Bug#315532: asterisk: Buffer overflow in command line parser
Tzafrir Cohen
tzafrir.cohen@xorcom.com
Thu, 23 Jun 2005 13:35:21 +0300
On Thu, Jun 23, 2005 at 11:38:17AM +0200, Moritz Muehlenhoff wrote:
> Package: asterisk
> Severity: grave
> Tags: security
> Justification: user security hole
>
> An exploitable security problem has been found in Asterisk by Wade
> Alcorn:
>
> | There is a programming error in the function that parses commands in the
> | Asterisk system. This is used by the manager interface if the user is
> | allowed to submit CLI commands.
Such a user can give probably arbitrary shell commands anyway:
add somewhere in the dialplan a System, and then call it from outside.
So there isn't much urgency in fixing this hole.
OTOH, we should make it the default not to run asterisk as root.
> | The coding error can result in the
> | overflow of one of the parameters of the calling function. That is, the
> | command parsing function will return without error. However, the calling
> | function will cause a segmentation fault.
> |
> | If the command string is specifically crafted, is it possible to use
> | this stack overflow to execute arbitrary code on the Asterisk system.

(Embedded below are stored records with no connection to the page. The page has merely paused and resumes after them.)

(** One message is taken, and the partition is seeked in at 6 with the others still on
    the queue.  It is then resumed without having been paused, and gives 8 again. *)
Lemma partition_is_delivered_witness :
  exists r w, demo_runs r w /\ run_got r = [5; 8; 9; 8] /\ v_from w = 6 /\ v_got w = [8; 9; 8] /\
    v_again w = 1%nat /\ exists n pos, (n <= v_again w)%nat /\ stretches demo_log (v_from w) n (v_got w) pos.
Proof.
  fetched_run H.
  next_step 8 APoll. 2: done.
  next_step 9 (ASeek 6 None). 2: (split; [discriminate | split; [reflexivity | has_room]]).
  next_step 10 APoll. 2: done.
  next_step 11 AServe. 2: done.
  next_step 12 (ADecide 0). 2: done.
  next_step 13 ASend. 2: done.
  next_step 14 (AFetched 0 demo_hdr demo_parse). 2: answered.
  next_step 15 APoll. 2: done.
  next_step 16 APoll. 2: done.
  next_step 17 (APauseResume false RD_KAFKA_TOPPAR_F_LIB_PAUSE None). 2: (split; [by right | has_room]).
  next_step 18 AServe. 2: done.
  next_step 19 (ADecide 0). 2: done.
  next_step 20 ASend. 2: done.
  next_step 21 (AFetched 0 demo_hdr demo_parse). 2: answered.
  next_step 22 APoll. 2: done.
  eexists _, _. split; [exact H |]. split; [reflexivity |]. split; [reflexivity |].
  split; [vm_compute; reflexivity |]. split; [reflexivity |].
  eapply partition_is_delivered; [| exact demo_log_ok | | exact H]; [reflexivity | discriminate].
Defined.

(** Paused with all messages on the queue. *)
Lemma idle_partition_gives_nothing_witness :
  exists r w r', demo_runs r w /\ idle w /\ run_got r = [5] /\ run_got r' = run_got r.
Proof.
  fetched_run H.
  next_step 8 APoll. 2: done.
  next_step 9 (APauseResume true RD_KAFKA_TOPPAR_F_APP_PAUSE None). 2: (split; [by left | has_room]).
  eexists _, _, _. split; [exact H |]. split; [by right |]. split; [reflexivity |].
  eapply (idle_partition_gives_nothing _ _ _ _ _ _ _ _ _ _ _ _ _ _ _ _ _ _ _); cycle 3;
    [exact H | by right | | | exact demo_log_ok |].
  - instantiate (2 := 10). vm_compute. reflexivity.
  - reflexivity.
  - discriminate.
Defined.
(* ===== verification/FetchRead.v ===== *)
(** * Fetch responses as MsgReader reads them

    The record batches of a response are read as the log has them, from any offset on:
    what the runs of a partition (FetchProps) ask of a response. *)

From stdpp Require Import gmap sorting.
From S2P Require Import Prelude Producer Queue FetchState Fetcher FetchBroker FetchRun FetchFacts FetchInv.
From S2P Require Import Varint RdBuf Slice Crc Header Msgq Sort KafkaBuf KafkaBufFacts RecordBatch MsgWriter.
From S2P Require Import MsgReader ReadFacts Aborted MsgReaderFacts MsgReaderProps ReadCommitted.

(** The offsets of a batch: those of its messages, or of its marker. *)
Definition entry_offsets (e : entry) : list (Z * bool) :=
  match e with
  | EData b => map (fun k => (bt_base b + k, false)) (seqZ 0 (zlen (bt_msgs b)))
  | EMark b _ => [(bt_base b, true)]
  end.

Definition log_of (es : list entry) : list (Z * bool) := concat (map entry_offsets es).




Section Read.
Context (conf : fetch_conf) (cod : codecs) (junk : Z -> Z) (addr : nat -> Z).


Lemma entry_offsets_range e :
  entry_ok cod e -> Forall (fun x => 0 <= bt_base (entry_batch e) <= x.1 /\ x.1 <= entry_last e) (entry_offsets e).
Proof.
  intros He. pose proof (bh_base _ (entry_hdr_ok cod e He)) as Hb.
  pose proof (bh_delta _ (entry_hdr_ok cod e He)) as Hd. unfold entry_last, bt_last.
  destruct e as [b | b type]; cbn [entry_offsets entry_batch entry_ok] in *.
  - destruct (bo_msgs _ _ He) as [_ Hn]. apply Forall_map, Forall_seqZ. intros k Hk. cbn. lia.
  - constructor; [cbn; lia | constructor].
Qed.



(** The offset after the last entry. *)
Definition log_next (es : list entry) : Z := next_after 0 es.

Lemma entries_before es :
  Forall (entry_ok cod) es -> entries_ordered es -> Forall (fun e => entry_last e <= log_next es - 1) es.
Proof.
  intros Hes Ho. unfold log_next, next_after. destruct es as [| e es _] using rev_ind; [constructor |].
  rewrite last_snoc. apply Forall_app in Hes as [_ He]. apply list.Forall_cons in He as [He _].
  apply Forall_app. split; [| by repeat constructor; lia].
  eapply list.Forall_impl; [apply (entries_last e es Ho (entry_hdr_ok cod e He)) |]. cbn. intros; lia.
Qed.

Lemma log_of_before es :
  Forall (entry_ok cod) es -> entries_ordered es -> Forall (fun x => x.1 < log_next es) (log_of es).
Proof.
  intros Hes Ho. pose proof (entries_before es Hes Ho) as Hb.
  apply Forall_concat, Forall_map. rewrite list.Forall_forall in Hes, Hb |- *. intros e Hin.
  specialize (Hb e Hin). eapply list.Forall_impl; [apply entry_offsets_range, Hes, Hin |].
  cbn. intros; lia.
Qed.




Context (rb : rd_buf) (i : nat) (seg : rd_segment) (st en : Z).


End Read.

(** ** Responses *)





(** * UniFi controller client: a shallow embedding of [shared/unifi_client.py]

    The Python class [UniFiClient] wraps an aiohttp session and, for the
    legacy protocol, an aiounifi [Controller].  Its methods are embedded
    here as computations in a state-and-exception monad: the state holds
    the fields of the instance, the sessions allocated so far, the state
    of the outside world (network and controller) and the log of the
    calls made outside the instance; a Python exception is the [Raise]
    outcome.

    Conventions of the model:
    - strings are 8-bit character strings, and [str.lower] acts on the
      letters [A]..[Z], as it does on every ASCII string;
    - JSON numbers are Python ints and binary64 floats, the latter with
      the IEEE 754 operations of [SpecFloat];
    - every exception is an instance of [Exception] (task cancellation
      is not modelled), and calls of the logger are left out;
    - what aiohttp and aiounifi do is decided by an environment, which
      may answer any call with an exception; closing a session and
      constructing a [Controller] do not raise, and an aiounifi object
      is truthy;
    - the finalizer [__del__] is not modelled. *)

From Stdlib Require Import String Ascii List ZArith Bool Lia SpecFloat DecimalString.
Import ListNotations.
Local Open Scope string_scope.

(** ** Python string methods used by the client

    The strings of the model are sequences of 8-bit characters.  The
    methods are those of [str] on ASCII text, which the spellings of a
    MAC are; a character above 127 is left as it is by [lower], where
    the Unicode lowering of Python may change it, and its length. *)

Module PyStr.

(** [c.lower()] for one character. *)
Definition lower_ascii (c : ascii) : ascii :=
  let n := nat_of_ascii c in
  if (65 <=? n)%nat && (n <=? 90)%nat then ascii_of_nat (n + 32) else c.

(** [s.lower()] *)
Fixpoint lower (s : string) : string :=
  match s with
  | EmptyString => EmptyString
  | String c s' => String (lower_ascii c) (lower s')
  end.

(** [s.replace(old, new)] for one-character [old] and [new], the only
    form the client uses. *)
Fixpoint replace (old new : ascii) (s : string) : string :=
  match s with
  | EmptyString => EmptyString
  | String c s' =>
      String (if Ascii.eqb c old then new else c) (replace old new s')
  end.

(** [c in s] *)
Fixpoint contains (c : ascii) (s : string) : bool :=
  match s with
  | EmptyString => false
  | String c' s' => Ascii.eqb c' c || contains c s'
  end.

End PyStr.

(** [mac.lower().replace("-", ":").replace(".", ":")], the expression of
    [get_client_by_mac] and [get_ap_name_by_mac]. *)
Definition normalize_mac (mac : string) : string :=
  PyStr.replace "." ":" (PyStr.replace "-" ":" (PyStr.lower mac)).

(** ** Python values

    What [resp.json()] returns, and the dictionaries the client builds:
    [None] is [JNull]; a [dict] is an association list in insertion
    order whose lookup takes the first binding of a key. *)

#[warnings="-register-all"] Inductive json : Type :=
| JNull
| JBool (b : bool)
| JInt (n : Z)
| JFloat (f : spec_float)
| JStr (s : string)
| JList (l : list json)
| JDict (d : list (string * json)).

Definition pydict : Type := list (string * json).

(** Exceptions: the class name and [str(e)].  Every exception of the
    model is an instance of [Exception]; task cancellation is not one
    and is outside the model. *)
Inductive exn : Type := Exception (type : string) (msg : string).

Definition str_exn (e : exn) : string := let 'Exception _ m := e in m.

Inductive result (A : Type) : Type :=
| Ok (a : A)
| Raise (e : exn).
Arguments Ok {A} a.
Arguments Raise {A} e.

Definition AttributeError : exn := Exception "AttributeError" "object has no such attribute".
Definition TypeError (msg : string) : exn := Exception "TypeError" msg.
Definition RuntimeError (msg : string) : exn := Exception "RuntimeError" msg.
Definition OverflowError (msg : string) : exn := Exception "OverflowError" msg.

Module Py.

(** [d.get(k, default)] on the association list of a dict. *)
Fixpoint lookup (k : string) (d : pydict) : option json :=
  match d with
  | [] => None
  | (k', v) :: d' => if String.eqb k' k then Some v else lookup k d'
  end.

(** [d[k] = v]: a present key keeps its place, a new one goes last. *)
Fixpoint setitem (k : string) (v : json) (d : pydict) : pydict :=
  match d with
  | [] => [(k, v)]
  | (k', v') :: d' =>
      if String.eqb k' k then (k', v) :: d' else (k', v') :: setitem k v d'
  end.

Definition keys (d : pydict) : list string := map fst d.

(** [x.get(k, default)]; only a dict has the method. *)
Definition get (x : json) (k : string) (default : json) : result json :=
  match x with
  | JDict d => Ok (match lookup k d with Some v => v | None => default end)
  | _ => Raise AttributeError
  end.

(** [x.lower()]; only a string has the method. *)
Definition lower (x : json) : result string :=
  match x with
  | JStr s => Ok (PyStr.lower s)
  | _ => Raise AttributeError
  end.

Definition float_is_zero (f : spec_float) : bool :=
  match f with S754_zero _ => true | _ => false end.

(** [bool(x)] *)
Definition truthy (x : json) : bool :=
  match x with
  | JNull => false
  | JBool b => b
  | JInt n => negb (n =? 0)%Z
  | JFloat f => negb (float_is_zero f)
  | JStr s => negb (String.eqb s "")
  | JList l => match l with [] => false | _ => true end
  | JDict d => match d with [] => false | _ => true end
  end.

(** [a or b] *)
Definition or (a b : json) : json := if truthy a then a else b.

(** [x == y] for a string [y]. *)
Definition eq_str (x : json) (y : string) : bool :=
  match x with JStr s => String.eqb s y | _ => false end.

Fixpoint chars (s : string) : list json :=
  match s with
  | EmptyString => []
  | String c s' => JStr (String c EmptyString) :: chars s'
  end.

(** The items a [for] loop over [x] visits. *)
Definition iter (x : json) : result (list json) :=
  match x with
  | JList l => Ok l
  | JDict d => Ok (map (fun kv => JStr (fst kv)) d)
  | JStr s => Ok (chars s)
  | _ => Raise (TypeError "object is not iterable")
  end.

Definition str_of_Z (z : Z) : string := NilZero.string_of_int (Z.to_int z).

(** ** Floats: IEEE 754 binary64 *)

Definition float_of_int (n : Z) : spec_float :=
  match n with
  | Z0 => S754_zero false
  | Zpos p => S754_finite false p 0
  | Zneg p => S754_finite true p 0
  end.

Definition fdiv : spec_float -> spec_float -> spec_float := SFdiv 53 1024.

Definition is_infinite (f : spec_float) : bool :=
  match f with S754_infinity _ => true | _ => false end.

(** [x / n] for a positive int [n]: an int (or bool) [x] is divided
    exactly and rounded once, a float [x] by the float of [n]. *)
Definition truediv (x : json) (n : positive) : result spec_float :=
  match x with
  | JInt a =>
      let q := fdiv (float_of_int a) (S754_finite false n 0) in
      if is_infinite q
      then Raise (OverflowError "integer division result too large for a float")
      else Ok q
  | JBool b =>
      Ok (fdiv (float_of_int (if b then 1 else 0)) (S754_finite false n 0))
  | JFloat f => Ok (fdiv f (S754_finite false n 0))
  | _ => Raise (TypeError "unsupported operand type(s) for /")
  end.

(** The integer nearest to [p / q], a tie going to the even one
    ([0 <= p], [0 < q]). *)
Definition div_half_even (p q : Z) : Z :=
  let k := (p / q)%Z in
  match (2 * (p mod q) ?= q)%Z with
  | Lt => k
  | Gt => (k + 1)%Z
  | Eq => if Z.even k then k else (k + 1)%Z
  end.

(** The number of tenths nearest to the magnitude [m * 2^e]. *)
Definition tenths (m : positive) (e : Z) : Z :=
  match e with
  | Zneg k => div_half_even (10 * Zpos m) (Z.pow_pos 2 k)
  | _ => (10 * Zpos m * 2 ^ e)%Z
  end.

(** [round(x, 1)]: the exact value of [x] is rounded to a whole number
    of tenths, ties to even, and the float nearest to that decimal is
    returned; zeros, infinities and NaN round to themselves. *)
Definition round1 (x : spec_float) : spec_float :=
  match x with
  | S754_finite s m e =>
      match tenths m e with
      | Zpos d => fdiv (S754_finite s d 0) (S754_finite false 10 0)
      | _ => S754_zero s
      end
  | _ => x
  end.

End Py.
(** * SOP Analyzer: a shallow embedding of [sop_analyzer.py]

    The development follows the source file top to bottom:
    - Python values, exceptions and the insertion-ordered [dict];
    - the aggregation methods of [SOPAnalyzer] ([get_metadata],
      [analyze_records], [analyze_tables], [get_actions_summary]);
    - the decoding pipeline ([load_data], [_decompress_data] and the four
      [_try_*] strategies), parametrised by the library calls it makes
      ([zlib.decompress], [bytes.decode], [json.loads]);
    - models of those calls themselves, used to run the pipeline on concrete
      archives: [zlib.decompress] (RFC 1950/1951/1952 as decoded by zlib's
      [inflate]), the UTF-8 codec and the [json] scanner. *)

From Stdlib Require Import List ZArith NArith Lia Bool.
From Stdlib Require Import Strings.String Strings.Ascii Strings.Byte.
From Stdlib Require Import Numbers.DecimalString.
From Stdlib Require Import Permutation Sorted.
Import ListNotations.

Local Open Scope string_scope.
Local Open Scope list_scope.

(** ** Python values and exceptions *)

Definition bytes := list byte.

(** The exception classes the analyzer raises, catches or lets through. *)
Inductive exn_class :=
| FileNotFoundError
| ValueError
| BadZipFile
| JSONDecodeError
| UnicodeDecodeError
| ZlibError
| TypeError
| AttributeError
| OtherError (name : string).

(** An exception object: its class and [str(e)]. *)
Record exn := Raise { exn_cls : exn_class; exn_msg : string }.

Definition str (e : exn) : string := exn_msg e.

Inductive result (A : Type) :=
| Ok (a : A)
| Err (e : exn).
Arguments Ok {A} a.
Arguments Err {A} e.

Definition bind {A B} (r : result A) (k : A -> result B) : result B :=
  match r with
  | Ok a => k a
  | Err e => Err e
  end.

Declare Scope py_scope.
Delimit Scope py_scope with py.
Notation "x <- r ;; k" := (bind r (fun x => k))
  (at level 61, r at next level, right associativity) : py_scope.
Notation "' pat <- r ;; k" := (bind r (fun pat => k))
  (at level 61, pat pattern, r at next level, right associativity) : py_scope.
Local Open Scope py_scope.
Definition ret {A} (a : A) : M A := fun w => (Ok a, w).
Definition raise {A} (e : exn) : M A := fun w => (Raise e, w).
Definition lift {A} (r : result A) : M A := fun w => (r, w).
Definition bind {A B} (c : M A) (k : A -> M B) : M B :=
  fun w =>
    match c w with
    | (Ok a, w') => k a w'
    | (Raise e, w') => (Raise e, w')
    | (Stuck, w') => (Stuck, w')
    end.

Notation "x <- c ;; k" := (bind c (fun x => k))
  (at level 100, c at next level, right associativity).

(** The world after more requests have been sent. *)
Definition sent (w : World) (reqs : list Request) : World :=
  {| store := store w; calls := calls w ++ reqs |}.

(** [session.get(url)] and [session.post(url, headers=...)]: the request
    is recorded, then answered. *)
Definition request (s : Session) (req : Request) : M Response :=
  fun w =>
    let w' := sent w [req] in
    match send s (calls w) req with
    | Replied r => (Ok r, w')
    | Failed reason => (Raise (ConnectionError reason), w')
    end.

Definition get (s : Session) (url : string) : M Response := request s (GET url).
Definition post (s : Session) (url : string) (headers : list (string * string)) : M Response :=
  request s (POST url headers).

(** [r.json()]: the parsed body, built from fresh objects. *)
Definition json_body (r : Response) : M val :=
  fun w =>
    match body r with
    | None => (Raise JSONDecodeError, w)
    | Some t =>
        let '(v, h) := alloc_json t (store w) in
        (Ok v, {| store := h; calls := calls w |})
    end.

(** [copy.deepcopy(x)] *)
Definition py_deepcopy (fuel : nat) (x : val) : M val :=
  fun w =>
    match deepcopy fuel x ∅ (store w) with
    | Some (x', _, h) => (Ok x', {| store := h; calls := calls w |})
    | None => (Stuck, w)
    end.

(** [d[k]] *)
Definition getitem (d : val) (k : string) : M val :=
  fun w =>
    match d with
    | VRef l =>
        match store w !! l with
        | Some (HDict kvs) =>
            match assoc_get k kvs with
            | Some v => (Ok v, w)
            | None => (Raise (KeyError k), w)
            end
        | Some (HList _) => (Raise TypeError, w)
        | None => (Stuck, w)
        end
    | _ => (Raise TypeError, w)
    end.

(** [d.get(k)] *)
Definition dict_get (d : val) (k : string) : M val :=
  fun w =>
    match d with
    | VRef l =>
        match store w !! l with
        | Some (HDict kvs) =>
            match assoc_get k kvs with
            | Some v => (Ok v, w)
            | None => (Ok VNone, w)
            end
        | Some (HList _) => (Raise AttributeError, w)
        | None => (Stuck, w)
        end
    | _ => (Raise AttributeError, w)
    end.

Fixpoint chars (s : string) : list val :=
  match s with
  | EmptyString => []
  | String c s' => VStr (String c EmptyString) :: chars s'
  end.

(** [tuple(x)]: the elements of a list, the keys of a dict, the
    characters of a string; other atoms are not iterable. *)
Definition py_tuple (x : val) : M (list val) :=
  fun w =>
    match x with
    | VRef l =>
        match store w !! l with
        | Some (HList xs) => (Ok xs, w)
        | Some (HDict kvs) => (Ok (map (fun kv => VStr (fst kv)) kvs), w)
        | None => (Stuck, w)
        end
    | VStr s => (Ok (chars s), w)
    | _ => (Raise TypeError, w)
    end.

End Net.
(** ** Validation *)

Lemma check_options_Some (i : nat) (opts : list jsstring) (e : Error) :
  check_options i opts = Some e →
  kind e = InvalidInput
  ∧ ∃ o, o ∈ opts ∧ (trim o = [] ∨ 200 < length (trim o))%nat.
Proof.
  revert i. induction opts as [|o opts IH]; intros i; simpl; [done|].
  destruct (bool_decide (trim o = []) || (length (trim o) =? 0)%nat) eqn:Hblank.
  - intros [= <-]. split; [done|]. exists o. split; [left|].
    left. by apply empty_test.
  - destruct (200 <? length (trim o))%nat eqn:Hlong.
    + intros [= <-]. split; [done|]. exists o. split; [left|].
      right. by apply Nat.ltb_lt.
    + intros H. destruct (IH _ H) as (Hk & o' & Ho' & Hbad).
      split; [done|]. exists o'. split; [by right|done].
Qed.

Lemma check_options_None (i : nat) (opts : list jsstring) :
  check_options i opts = None ↔
  ∀ o, o ∈ opts → trim o ≠ [] ∧ (length (trim o) ≤ 200)%nat.
Proof.
  revert i. induction opts as [|o opts IH]; intros i; simpl.
  - split; [|done]. intros _ o Ho. by apply elem_of_nil in Ho.
  - destruct (bool_decide (trim o = []) || (length (trim o) =? 0)%nat) eqn:Hblank.
    + split; [done|]. intros H. destruct (H o) as [Hne _]; [left|].
      by apply empty_test in Hblank.
    + assert (trim o ≠ []) as Hne.
      { intros Hnil. apply empty_test in Hnil. congruence. }
      destruct (200 <? length (trim o))%nat eqn:Hlong.
      * split; [done|]. intros H. destruct (H o) as [_ Hle]; [left|].
        apply Nat.ltb_lt in Hlong. lia.
      * apply Nat.ltb_ge in Hlong. rewrite IH. split.
        -- intros H o' Ho'. apply elem_of_cons in Ho' as [->|Ho']; auto.
        -- intros H o' Ho'. apply H. by right.
Qed.

Lemma filter_Boolean_id (opts : list jsstring) :
  (∀ o, o ∈ opts → o ≠ []) → filter_Boolean opts = opts.
Proof.
  unfold filter_Boolean. induction opts as [|o opts IH]; intros H; [done|].
  rewrite filter_cons_True by (apply H; left).
  f_equal. apply IH. intros o' Ho'. apply H. by right.
Qed.
(** * WareHouseSystem-FE: login, warehouse list and pagination

  A shallow embedding of the Angular front end:
  - [AuthServiceService.login]          (auth-service.service.ts)
  - [WarehouseService.getAll]           (warehouse.service.ts)
  - [LoginComponent.onSubmit]           (login.component.ts)
  - [AppRoutingModule.routes]           (app-routing.module.ts)
  - [WarehouseComponent]                (warehouse.component.ts)
  - [AppModule.providers]               (app.module.ts)
  and, from the specification, the session data model and [logout]
  ([Session]), which the source does not contain.

  Conventions.
  - A JavaScript string is a [string] that holds its UTF-8 encoding (a
    lone surrogate in its three-byte form), as the literals of this file
    do; the JavaScript [.length], which counts UTF-16 code units, is
    [js_length].  Message literals are kept as they are written in the
    source.
  - A JavaScript number that holds a page index or a count is a [Z].
  - Component methods run in a state monad over the component's fields
    and the browser (local storage, the ordered list of effects, and the
    number of HTTP subscriptions that still wait for their reply).
  - [HttpClient] observables are cold and emit once: subscribing sends
    the request; the reply is delivered later, by [deliver], to the
    callbacks given to [subscribe]. *)

From Stdlib Require Import ZArith Ascii String List Lia.
From stdpp Require Import base option list gmap strings pretty.

Local Open Scope string_scope.
Local Open Scope list_scope.

(** ** A small state monad *)

Definition State (S A : Type) : Type := S -> A * S.

#[global] Instance State_ret {S} : MRet (State S) := fun A a s => (a, s).
#[global] Instance State_bind {S} : MBind (State S) :=
  fun A B f m s => let '(a, s') := m s in f a s'.

Definition get {S} : State S S := fun s => (s, s).
Definition modify {S} (f : S -> S) : State S unit := fun s => (tt, f s).
Definition exec {S A} (m : State S A) (s : S) : S := snd (m s).
Definition eval {S A} (m : State S A) (s : S) : A := fst (m s).

(** ** JavaScript helpers *)

(** [!s] on a string: only the empty string is falsy. *)
Definition falsy (s : string) : bool := Nat.eqb (String.length s) 0.

(** A continuation byte of a UTF-8 sequence, [10xxxxxx]. *)
Definition is_continuation (b : ascii) : bool :=
  (128 <=? nat_of_ascii b)%nat && (nat_of_ascii b <? 192)%nat.

(** [s.length]: the number of UTF-16 code units of the string.  A
    sequence of one, two or three bytes is one code unit, a sequence of
    four bytes is a surrogate pair, two code units; a byte that starts no
    complete sequence counts as one code unit. *)
Fixpoint js_length (s : string) : nat :=
  match s with
  | EmptyString => 0
  | String b s1 =>
      if (192 <=? nat_of_ascii b)%nat && (nat_of_ascii b <? 224)%nat then
        match s1 with
        | String c1 s2 =>
            if is_continuation c1 then S (js_length s2) else S (js_length s1)
        | _ => S (js_length s1)
        end
      else if (224 <=? nat_of_ascii b)%nat && (nat_of_ascii b <? 240)%nat then
        match s1 with
        | String c1 (String c2 s3) =>
            if is_continuation c1 && is_continuation c2
            then S (js_length s3) else S (js_length s1)
        | _ => S (js_length s1)
        end
      else if (240 <=? nat_of_ascii b)%nat && (nat_of_ascii b <? 248)%nat then
        match s1 with
        | String c1 (String c2 (String c3 s4)) =>
            if is_continuation c1 && is_continuation c2 && is_continuation c3
            then S (S (js_length s4)) else S (js_length s1)
        | _ => S (js_length s1)
        end
      else S (js_length s1)
  end.

(** [o || d] where [o] is a possibly undefined string. *)
Definition or_else (o : option string) (d : string) : string :=
  match o with
  | Some s => if falsy s then d else s
  | None => d
  end.

(** [s.startsWith(t)] and [s.includes(t)]. *)
Fixpoint startsWith (s t : string) : bool :=
  match t, s with
  | EmptyString, _ => true
  | String _ _, EmptyString => false
  | String b t', String a s' => Ascii.eqb a b && startsWith s' t'
  end.

Fixpoint includes (s t : string) : bool :=
  startsWith s t ||
  match s with
  | EmptyString => false
  | String _ s' => includes s' t
  end.

(** The members that every object literal inherits from
    [Object.prototype]; each of them is a function or an object, hence
    truthy. *)
Definition Object_prototype : list string :=
  ["constructor"; "__defineGetter__"; "__defineSetter__"; "hasOwnProperty";
   "__lookupGetter__"; "__lookupSetter__"; "isPrototypeOf";
   "propertyIsEnumerable"; "toString"; "valueOf"; "__proto__"; "toLocaleString"].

> | The resulting execution is (typically) run with root privileges.
> |
> | A command consisting of a recurring string of two double quotes followed
> | by a tab character will induce the segmentation fault within a Call
> | Manager thread.
>
> The full advisory can found at
> http://www.bindshell.net/voip/advisory-05-013.txt
Does not provide much more details.
>
> Version 1.0.8 fixes this issue.
To use 1.0.8 we still need bristuff for 1.0.8
--
Tzafrir Cohen icq#16849755 +972-50-7952406
tzafrir.cohen@xorcom.com http://www.xorcom.com